夏休みが始まり、本当は今日、愛子と動物園に行く予定だった。

しかし、雨天中止ということにしていたので、珍しく今日は別々だ。

リビングに行くと、今日は休みの母親がトドのように横たわり、煎餅を齧りながらテレビを見ていた。

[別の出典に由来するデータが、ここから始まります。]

(** X13.  The replica count of the pserver replica set is the pserver's
    minimum instance count converted to an [int32]: it always lies in the
    [int32] range, and it is the count itself exactly when the count lies
    there. *)
Theorem ParseToPserver_replicas (job : TrainingJob) (rs : ReplicaSet) :
  ParseToPserver job = Some rs →
  ∃ r, Replicas (ReplicaSet_Spec rs) = Some r
    ∧ r = int32_ (Pserver_MinInstance (Pserver (Spec job)))
    ∧ in_int32 r
    ∧ (r = Pserver_MinInstance (Pserver (Spec job))
       ↔ in_int32 (Pserver_MinInstance (Pserver (Spec job)))).
Proof.
  unfold ParseToPserver.
  destruct (podPorts job) as [ports |]; simpl; [| discriminate].
  intros [= <-]. simpl. eexists. split; [reflexivity |].
  split; [reflexivity |]. split; [apply int32_range |]. split.
  - intros <-. apply int32_range.
  - apply int32_small.
Qed.

Lemma ParseToPserver_replicas_witness :
  ∃ rs r, ParseToPserver gpu_job = Some rs
    ∧ Replicas (ReplicaSet_Spec rs) = Some r ∧ r = 2.
Proof.
  assert (is_Some (ParseToPserver gpu_job)) as [rs Hrs]
    by (eexists; vm_compute; reflexivity).
  destruct (ParseToPserver_replicas gpu_job rs Hrs) as (r & Hr & Heq & _).
  exists rs, r. split; [exact Hrs |]. split; [exact Hr |].
  rewrite Heq. vm_compute. reflexivity.
Defined.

仕事の日は、ちょっといいスーツでビシッと決めているが、休日は本当にだらしない。

「父さんは?」

「今日も仕事よ」

「なんだ。休みなら、モールまで乗せてもらおうと思ったのに」

部屋に戻ろうとすると、

「そうそう、優一」

母が財布からお金を取り出す。

「えっ、小遣いくれるの?」

「違うわよ。いい加減に髪切りなさい」

「えー…」

正直、気が進まない。

「愛ちゃんに会えるし、好都合でしょ?」

「愛子の部屋ならいいけど、店のほうはなぁ…」

そう言うと、母親は顔色を変えて、

「部屋はいいけどお店は嫌って…。アンタ!まさか愛ちゃんによからぬことしてるんじゃないでしょうね!?いくら長い付き合いとはいえ、あの子を傷物にしたら、松岡さん一家に顔向け出来ないわよ!」

傷物って…。

まぁ、ちょっとだけなら、よからぬこともしました…などと言えるはずもない。